Infrastructure, Not Nostalgia
Sep 23, 2025
Collapse & Survival
The story of this era isn’t just lost jobs. It’s the quiet rise of infrastructure.
Most people don’t notice it because infrastructure is invisible. It doesn’t look like the shows you used to work on. It doesn’t look like glamour. But it’s what’s replacing entire categories of labor.
We’ve already seen cable enter its zombie phase. Versant wasn’t a rebirth — it was a hospice, built to harvest value on the way down.
Streamers may grow, but labor doesn’t. Fewer episodes, leaner budgets, tighter ROI. They aren’t replacing what cable carried.
Where the Growth Is
But growth does exist. It’s just not in cable or traditional unscripted.
The creator economy is booming. It’s already worth about $250 billion and is projected to double to nearly $500 billion by 2027. Platforms are investing in digital-first, modular formats. Sony Pictures recently hired a head of creator partnerships to expand this line of business.
That’s not nostalgia. That’s infrastructure. Platforms don’t want more bodies; they want better plumbing.
Yesterday: More Hands. Today: Tighter Systems.
Here’s the blunt shift:
Yesterday’s solution was labor volume. More assistant editors. More coordinators. More people chasing emails and approvals.
Today’s solution is infrastructure. Rights frameworks that make contracts portable. Workflow automation that replaces manual tracking. Delivery systems that prevent disputes.
That’s the trade: invisible infrastructure replacing visible labor.
Yesterday’s solution was labor volume. Today’s solution is infrastructure.

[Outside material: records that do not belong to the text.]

(** C3.  With quality "auto": when the compatibility table accepts the
    probed codecs for the target container the mode is "remux"; otherwise
    the mode is "transcode" and each of CRF, preset, audio bitrate, video
    codec and audio codec is the user's value if given, else 20, "fast",
    192k and the container's default codecs.  For probed h264/aac and
    target webm the table answers false and, with no overrides, the policy
    is transcode, libvpx-vp9, libopus, 20, fast, 192k. *)
Theorem auto_remux_or_transcode_defaults
  (args : Args) (out_ext : string) (probed_v probed_a : option string) :
  quality args = QAuto ->
  (container_allows_codecs out_ext probed_v probed_a = true ->
   effective_mode (main_policy args out_ext probed_v probed_a) = "remux")
  /\ (container_allows_codecs out_ext probed_v probed_a = false ->
      main_policy args out_ext probed_v probed_a
      = {| effective_mode := "transcode";
           vcodec_use :=
             por (vcodec args) (dict_get VCODEC_DEFAULTS out_ext "libx264");
           acodec_use :=
             por (acodec args) (dict_get ACODEC_DEFAULTS out_ext "aac");
           crf_use := por (crf args) "20";
           preset_use := por (preset args) "fast";
           abr_use := por (audio_bitrate args) "192k" |})
  /\ container_allows_codecs "webm" (Some "h264") (Some "aac") = false
  /\ (truthy (vcodec args) = false -> truthy (acodec args) = false ->
      truthy (crf args) = false -> truthy (preset args) = false ->
      truthy (audio_bitrate args) = false ->
      main_policy args "webm" (Some "h264") (Some "aac")
      = {| effective_mode := "transcode";
           vcodec_use := Some "libvpx-vp9";
           acodec_use := Some "libopus";
           crf_use := Some "20";
           preset_use := Some "fast";
           abr_use := Some "192k" |}).
Proof.
  intros Hq.
  assert (Hweb : container_allows_codecs "webm" (Some "h264") (Some "aac")
                 = false).
  { unfold container_allows_codecs. cbv zeta. cbn [or_empty].
    rewrite (lower_literal "webm" eq_refl eq_refl),
      (lower_literal "h264" eq_refl eq_refl),
      (lower_literal "aac" eq_refl eq_refl).
    reflexivity. }
  unfold main_policy. rewrite Hq.
  split; [| split; [| split]].
  - now intros ->.
  - now intros ->.
  - exact Hweb.
  - intros Hv Ha Hc Hp Hb. rewrite Hweb.
    rewrite !por_unset by assumption. reflexivity.
Qed.

(** C5.  With quality "ultra" and no CRF, preset or audio bitrate given,
    the resolved triple is (18, "slow", "320k").  Each of the three is
    resolved from its own option alone, so an explicit CRF replaces the 18
    and leaves "slow" and "320k" in place. *)
Theorem ultra_triple_and_independent_overrides
  (args : Args) (out_ext : string) (probed_v probed_a : option string) :
  quality args = QUltra ->
  (truthy (crf args) = false -> truthy (preset args) = false ->
   truthy (audio_bitrate args) = false ->
   (crf_use (main_policy args out_ext probed_v probed_a),
    preset_use (main_policy args out_ext probed_v probed_a),
    abr_use (main_policy args out_ext probed_v probed_a))
   = (Some "18", Some "slow", Some "320k"))
  /\ (forall c : string,
        c <> "" -> crf args = Some c ->
        truthy (preset args) = false -> truthy (audio_bitrate args) = false ->
        (crf_use (main_policy args out_ext probed_v probed_a),
         preset_use (main_policy args out_ext probed_v probed_a),
         abr_use (main_policy args out_ext probed_v probed_a))
        = (Some c, Some "slow", Some "320k"))
  /\ crf_use (main_policy args out_ext probed_v probed_a)
     = por (crf args) "18"
  /\ preset_use (main_policy args out_ext probed_v probed_a)
     = por (preset args) "slow"
  /\ abr_use (main_policy args out_ext probed_v probed_a)
     = por (audio_bitrate args) "320k".
Proof.
  intros Hq. unfold main_policy. rewrite Hq.
  cbn [crf_use preset_use abr_use].
  split; [| split; [| repeat split]].
  - intros Hc Hp Hb. now rewrite !por_unset by assumption.
  - intros c Hc Ec Hp Hb. rewrite Ec, por_set by assumption.
    now rewrite !por_unset by assumption.
Qed.

(** ** The video filter chain *)

Lemma append_empty_r (s : string) : (s ++ "")%string = s.
Proof.
  induction s as [| c s IH]; [reflexivity | cbn; now rewrite IH].
Qed.

Lemma append_assoc (a b c : string) :
  ((a ++ b) ++ c)%string = (a ++ (b ++ c))%string.
Proof.
  induction a as [| x a IH]; [reflexivity | cbn; now rewrite IH].
Qed.

Lemma replace_char_app (old : ascii) (new a b : string) :
  replace_char old new (a ++ b)%string
  = (replace_char old new a ++ replace_char old new b)%string.
Proof.
  induction a as [| x a IH]; [reflexivity |].
  cbn [String.append replace_char]. now rewrite IH, append_assoc.
Qed.

(** The two successive [replace] calls amount to one pass that rewrites
    each character on its own. *)
Lemma subs_path_escape (p : Path) :
  subs_path p = escape_path (path_str p).
Proof.
  unfold subs_path. induction (path_str p) as [| c s IH]; [reflexivity |].
  cbn [replace_char escape_path]. rewrite replace_char_app, IH. f_equal.
  unfold escape_char. destruct (Ascii.eqb c backslash) eqn:Eb.
  - reflexivity.
  - cbn [replace_char]. now rewrite append_empty_r.
Qed.

Lemma escape_path_app (a b : string) :
  escape_path (a ++ b)%string = (escape_path a ++ escape_path b)%string.
Proof.
  induction a as [| x a IH]; [reflexivity |].
  cbn [String.append escape_path]. now rewrite IH, append_assoc.
Qed.

(** C7.  The filter chain is the list yadif, scale=..., user filters,
    subtitles='...' in that order, with the entries whose option is not set
    left out; the path inside the subtitles filter is the burn-subs path
    with each backslash doubled and each colon preceded by a backslash
    (every other character unchanged); and in transcode mode a non-empty
    chain is emitted as [-vf] followed by the entries joined by commas. *)
Theorem filter_chain_order_and_escaping
  (src dst : Path) (md : string)
  (vc ac cr pr vb mr bs ab sc : option string)
  (deint : bool) (ef : option string) (cs ns : bool) (burn : option Path)
  (th : option Z) (ow : bool) :
  vf_chain sc deint ef burn
  = present
      ([(deint, "yadif");
        (truthy sc, ("scale=" ++ or_empty sc)%string);
        (truthy ef, or_empty ef)]
       ++ match burn with
          | Some p =>
              [(true,
                ("subtitles='" ++ escape_path (path_str p) ++ "'")%string)]
          | None => []
          end)
  /\ (forall a b : string,
        escape_path (a ++ b)%string
        = (escape_path a ++ escape_path b)%string)
  /\ (forall c : ascii,
        escape_path (String c "")
        = if Ascii.eqb c backslash then String backslash (String backslash "")
          else if Ascii.eqb c ":" then String backslash ":"
          else String c "")
  /\ (md <> "remux" -> vf_chain sc deint ef burn <> [] ->
      has_run ["-vf"; join "," (vf_chain sc deint ef burn)]
        (build_ffmpeg_cmd src dst md vc ac cr pr vb mr bs ab sc deint ef
           cs ns burn th ow)).
Proof.
  split; [| split; [| split]].
  - unfold vf_chain, present. cbv zeta.
    destruct deint, (truthy sc), (truthy ef), burn as [p |];
      cbn [app filter map fst snd]; rewrite ?subs_path_escape; reflexivity.
  - apply escape_path_app.
  - intros c. cbn [escape_path]. rewrite append_empty_r. reflexivity.
  - intros Hmd Hvf. rewrite build_transcode_eq by assumption.
    exists (head_args ow src ++ subs_args cs ns
              ++ video_args vc cr pr vb mr bs ++ audio_args ac ab),
           (container_flags dst ++ threads_args th ++ [path_str dst]).
    unfold vf_args. destruct (vf_chain sc deint ef burn) as [| x l];
      [contradiction |].
    rewrite <- !app_assoc. reflexivity.
Qed.

(** * Further properties of the code *)

(** ** More on the compatibility table *)

Lemma table_rejects_missing_video
  (container : string) (vcodec acodec : option string) :
  truthy vcodec = false ->
  in_set (lower container) ["mkv"] = false ->
  container_allows_codecs container vcodec acodec = false.
Proof.
  intros Hv Hc.
  assert (Ev : lower (or_empty vcodec) = "").
  { destruct vcodec as [s |]; [| apply lower_empty].
    cbn [truthy] in Hv. apply negb_false_iff, String.eqb_eq in Hv.
    subst s. apply lower_empty. }
  unfold container_allows_codecs. cbv zeta. rewrite Hc, Ev.
  destruct (in_set (lower container) ["mp4"; "m4v"; "mov"]);
    [reflexivity |].
  destruct (in_set (lower container) ["webm"]); [reflexivity |].
  destruct (in_set (lower container) ["mpg"; "mpeg"; "ts"; "m2ts"]);
    [reflexivity |].
  destruct (in_set (lower container) ["avi"]); reflexivity.
Qed.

The Roles That Build Infrastructure
I’ve seen this shift firsthand.
Editors who became workflow architects, building integrations across Frame.io, Box, Dropbox, and delivery specs, are working.
Coordinators who moved into rights and metadata management, ensuring usage, term, and territory data flow cleanly, are working.
Producers who redesigned their shows around distribution metrics and platform standards, not just Nielsen ratings, are working.
None of this looks like the jobs we grew up in. But they’re the ones the system needs now.
Nostalgia says “bring back bigger crews.” But the system has already chosen tighter systems.
I’ve Felt It Too
I understand why people resist this. Infrastructure doesn’t feel like “making TV.” It feels like plumbing. It feels like the boring back office.
But without plumbing, nothing runs.
I’ve been lucky to build in this space, but I’ve felt the sting of the old system collapsing too. I know what it’s like to wait on pickups that never arrive. I know what it’s like to feel left out while budgets shrink.
The difference is, I’ve seen where survival actually comes from, and it isn’t nostalgia.
Infrastructure Is Survival
So here’s the line:

If you want to last in this business, attach yourself to the work that makes productions deliverable: rights logic, workflow plumbing, oversight that platforms can trust.
That’s not glamorous. But it’s survival.
The system isn’t moving backward. Cable isn’t being revived. The jobs we remember aren’t being restored.
What’s replacing them is invisible infrastructure.
And whether you see it as dull or not, it’s the only reason shows still make it to air, or to stream.
Nostalgia is a story about the past. Infrastructure is the only path to survival.